• [What is expected]: Would you please copy each line of the data in which the string "bool" occurs?

-- Supplied data follows --

(** The in-place sweep: cells outside [weight .. weight + steps) keep their
    content; a visited cell gets the better of leaving and taking the item,
    read from cells the sweep has not reached yet. *)
Lemma relax_down_spec (c : Cargo) (n steps : nat) :
  forall (table : list nat) (keep : list bool),
    List.length table = n -> List.length keep = n ->
    steps = 0 \/ weight_kg c + steps <= n ->
    (forall w, weight_kg c <= w < weight_kg c + steps -> nth w keep false = false) ->
    let res := relax_down c steps table keep in
    List.length (fst res) = n /\ List.length (snd res) = n /\
    forall w, w < n ->
      ((w < weight_kg c \/ weight_kg c + steps <= w) ->
         nth w (fst res) 0 = nth w table 0 /\
         nth w (snd res) false = nth w keep false) /\
      (weight_kg c <= w < weight_kg c + steps ->
         nth w (fst res) 0
         = Nat.max (nth w table 0) (nth (w - weight_kg c) table 0 + priority c) /\
         nth w (snd res) false
         = (nth w table 0 <? nth (w - weight_kg c) table 0 + priority c)).
Proof.
  induction steps as [ | k IH]; intros table keep Ht Hk Hfit Hclean; cbn zeta.
  - simpl. repeat split; try assumption; lia.
  - destruct Hfit as [Hfit | Hfit]; [discriminate | ].
    cbn [relax_down]. cbv zeta.
    set (w0 := weight_kg c + k).
    set (cand := nth (w0 - weight_kg c) table 0 + priority c).
    assert (Hw0 : w0 < n) by (unfold w0; lia).
    assert (Hfit' : k = 0 \/ weight_kg c + k <= n) by (right; lia).
    destruct (Nat.ltb_spec (nth w0 table 0) cand) as [Hlt | Hge].
    + specialize (IH (list_set w0 cand table) (list_set w0 true keep)).
      rewrite !list_set_length in IH. specialize (IH Ht Hk Hfit').
      cbn zeta in IH. destruct IH as (L1 & L2 & IH).
      { intros w Hw. rewrite list_set_other by (unfold w0; lia).
        apply Hclean. lia. }
      split; [exact L1 | ]. split; [exact L2 | ].
      intros w Hw. destruct (IH w Hw) as [Hout Hin]. split.
      * intros Hrange.
        destruct Hout as [E1 E2]; [unfold w0 in *; lia | ].
        rewrite E1, E2, !list_set_other by (unfold w0; lia). split; reflexivity.
      * intros Hrange. destruct (Nat.eq_dec w w0) as [-> | Hne].
        -- destruct Hout as [E1 E2]; [unfold w0; lia | ].
           rewrite E1, E2, !list_set_same by lia.
           fold cand. split; [lia | ].
           symmetry. apply Nat.ltb_lt. exact Hlt.
        -- destruct Hin as [E1 E2]; [unfold w0 in *; lia | ].
           rewrite E1, E2, !list_set_other by (unfold w0 in *; lia).
           split; reflexivity.
    + specialize (IH table keep Ht Hk Hfit').
      cbn zeta in IH. destruct IH as (L1 & L2 & IH).
      { intros w Hw. apply Hclean. lia. }
      split; [exact L1 | ]. split; [exact L2 | ].
      intros w Hw. destruct (IH w Hw) as [Hout Hin]. split.
      * intros Hrange. apply Hout. unfold w0 in *. lia.
      * intros Hrange. destruct (Nat.eq_dec w w0) as [-> | Hne].
        -- destruct Hout as [E1 E2]; [unfold w0; lia | ].
           rewrite E1, E2. fold cand. split; [lia | ].
           rewrite Hclean by (unfold w0; lia).
           symmetry. apply Nat.ltb_ge. exact Hge.
        -- apply Hin. unfold w0 in *. lia.
Qed.

Lemma dp_item_spec (c : Cargo) (items : list Cargo) (table : list nat) :
  table_ok capacity items table ->
  table_ok capacity (c :: items) (fst (dp_item c capacity table)) /\
  row_ok capacity c items (snd (dp_item c capacity table)).
Proof.
  intros [Hlen Htab]. unfold dp_item.
  assert (Hfit : capacity + 1 - weight_kg c = 0 \/
                 weight_kg c + (capacity + 1 - weight_kg c) <= capacity + 1)
    by lia.
  pose proof (@relax_down_spec c (capacity + 1) (capacity + 1 - weight_kg c)
                table (repeat false (capacity + 1)) Hlen
                (repeat_length _ _) Hfit
                (fun w _ => nth_repeat false (capacity + 1) w)) as H.
  cbn zeta in H. destruct H as (L1 & L2 & H).
  split; [split; [exact L1 | ] | ].
  - intros w Hw. destruct (H w ltac:(lia)) as [Hout Hin]. simpl.
    destruct (Nat.leb_spec (weight_kg c) w) as [Hc | Hc].
    + destruct Hin as [E _]; [lia | ].
      rewrite E, !Htab by lia. reflexivity.
    + destruct Hout as [E _]; [lia | ]. rewrite E. apply Htab. exact Hw.
  - intros w Hw. destruct (H w ltac:(lia)) as [Hout Hin].
    destruct (Nat.leb_spec (weight_kg c) w) as [Hc | Hc].
    + destruct Hin as [_ E]; [lia | ].
      rewrite E, !Htab by lia. reflexivity.
    + destruct Hout as [_ E]; [lia | ]. rewrite E.
      apply nth_repeat.
Qed.

Lemma knapsack_fill_spec (items : list Cargo) :
  forall (table : list nat) (rows : list (Cargo * list bool)),
    rows_ok capacity rows -> table_ok capacity (map fst rows) table ->
    let res := knapsack_fill items capacity table rows in
    rows_ok capacity (snd res) /\ table_ok capacity (map fst (snd res)) (fst res) /\
    map fst (snd res) = (rev items ++ map fst rows)%list.
Proof.
  induction items as [ | c items IH]; intros table rows Hrows Htab; cbn zeta.
  - simpl. auto.
  - cbn [knapsack_fill].
    destruct (dp_item_spec c Htab) as [Htab' Hrow].
    destruct (dp_item c capacity table) as [table' keep]. cbn [fst snd] in *.
    specialize (IH table' ((c, keep) :: rows)).
    cbn zeta in IH. destruct IH as (R1 & R2 & R3).
    + simpl. split; assumption.
    + exact Htab'.
    + split; [exact R1 | ]. split; [exact R2 | ].
      rewrite R3. simpl. now rewrite <- app_assoc.
Qed.

Lemma backtrack_spec (rows : list (Cargo * list bool)) :
  rows_ok capacity rows ->
  forall w, w <= capacity ->
    let res := backtrack rows w in
    total_weight (fst res) <= w /\
    total_priority (fst res) = best_value (map fst rows) w /\
    Permutation (fst res ++ snd res) (map fst rows).
Proof.
  induction rows as [ | [c keep] rows IH]; intros Hrows w Hw; cbn zeta.
  - simpl. repeat split; auto. lia.
  - destruct Hrows as [Hrow Hrows]. cbn [backtrack map fst best_value].
    rewrite (Hrow w Hw).
    destruct (Nat.leb_spec (weight_kg c) w) as [Hc | Hc]; cbn [andb].
    + destruct (Nat.ltb_spec (best_value (map fst rows) w)
                  (best_value (map fst rows) (w - weight_kg c) + priority c))
        as [Hlt | Hge].
      * specialize (IH Hrows (w - weight_kg c) ltac:(lia)). cbn zeta in IH.
        destruct (backtrack rows (w - weight_kg c)) as [sel def].
        cbn [fst snd] in *. destruct IH as (W & P & Q).
        simpl. repeat split; try lia. now constructor.
      * specialize (IH Hrows w Hw). cbn zeta in IH.
        destruct (backtrack rows w) as [sel def].
        cbn [fst snd] in *. destruct IH as (W & P & Q).
        repeat split; try lia.
        apply Permutation_sym, Permutation_cons_app, Permutation_sym. exact Q.
    + specialize (IH Hrows w Hw). cbn zeta in IH.
      destruct (backtrack rows w) as [sel def].
      cbn [fst snd] in *. destruct IH as (W & P & Q).
      repeat split; try lia.
      apply Permutation_sym, Permutation_cons_app, Permutation_sym. exact Q.
Qed.

Lemma table_ok_initial : table_ok capacity [] (repeat 0 (capacity + 1)).
Proof.
  split; [apply repeat_length | ]. intros w _. simpl. apply nth_repeat.
Qed.

Lemma knapsack_spec (items : list Cargo) :
  let res := knapsack items capacity in
  total_weight (fst res) <= capacity /\
  (forall s, subseq s items -> total_weight s <= capacity ->
             total_priority s <= total_priority (fst res)) /\
  Permutation (fst res ++ snd res) items.
Proof.
  cbn zeta. unfold knapsack.
  pose proof (@knapsack_fill_spec items (repeat 0 (capacity + 1)) []
                I table_ok_initial) as H.
  cbn zeta in H.
  destruct (knapsack_fill items capacity (repeat 0 (capacity + 1)) [])
    as [table rows].
  cbn [fst snd] in H. destruct H as (Hrows & _ & Hfst).
  simpl in Hfst. rewrite app_nil_r in Hfst.
  pose proof (backtrack_spec rows Hrows (le_n capacity)) as B.
  cbn zeta in B. destruct B as (W & P & Q). rewrite Hfst in P, Q.
  split; [exact W | ]. split.
  - intros s Hs Hw. rewrite P.
    rewrite <- (total_priority_rev s).
    apply best_value_optimal; [now apply subseq_rev | ].
    now rewrite total_weight_rev.
  - eapply Permutation_trans; [exact Q | apply Permutation_sym, Permutation_rev].
Qed.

-- Supplied data concluded --

• [Expected answer]:
  forall (table : list nat) (keep : list bool),
  forall (table : list nat) (rows : list (Cargo * list bool)),
Lemma backtrack_spec (rows : list (Cargo * list bool)) :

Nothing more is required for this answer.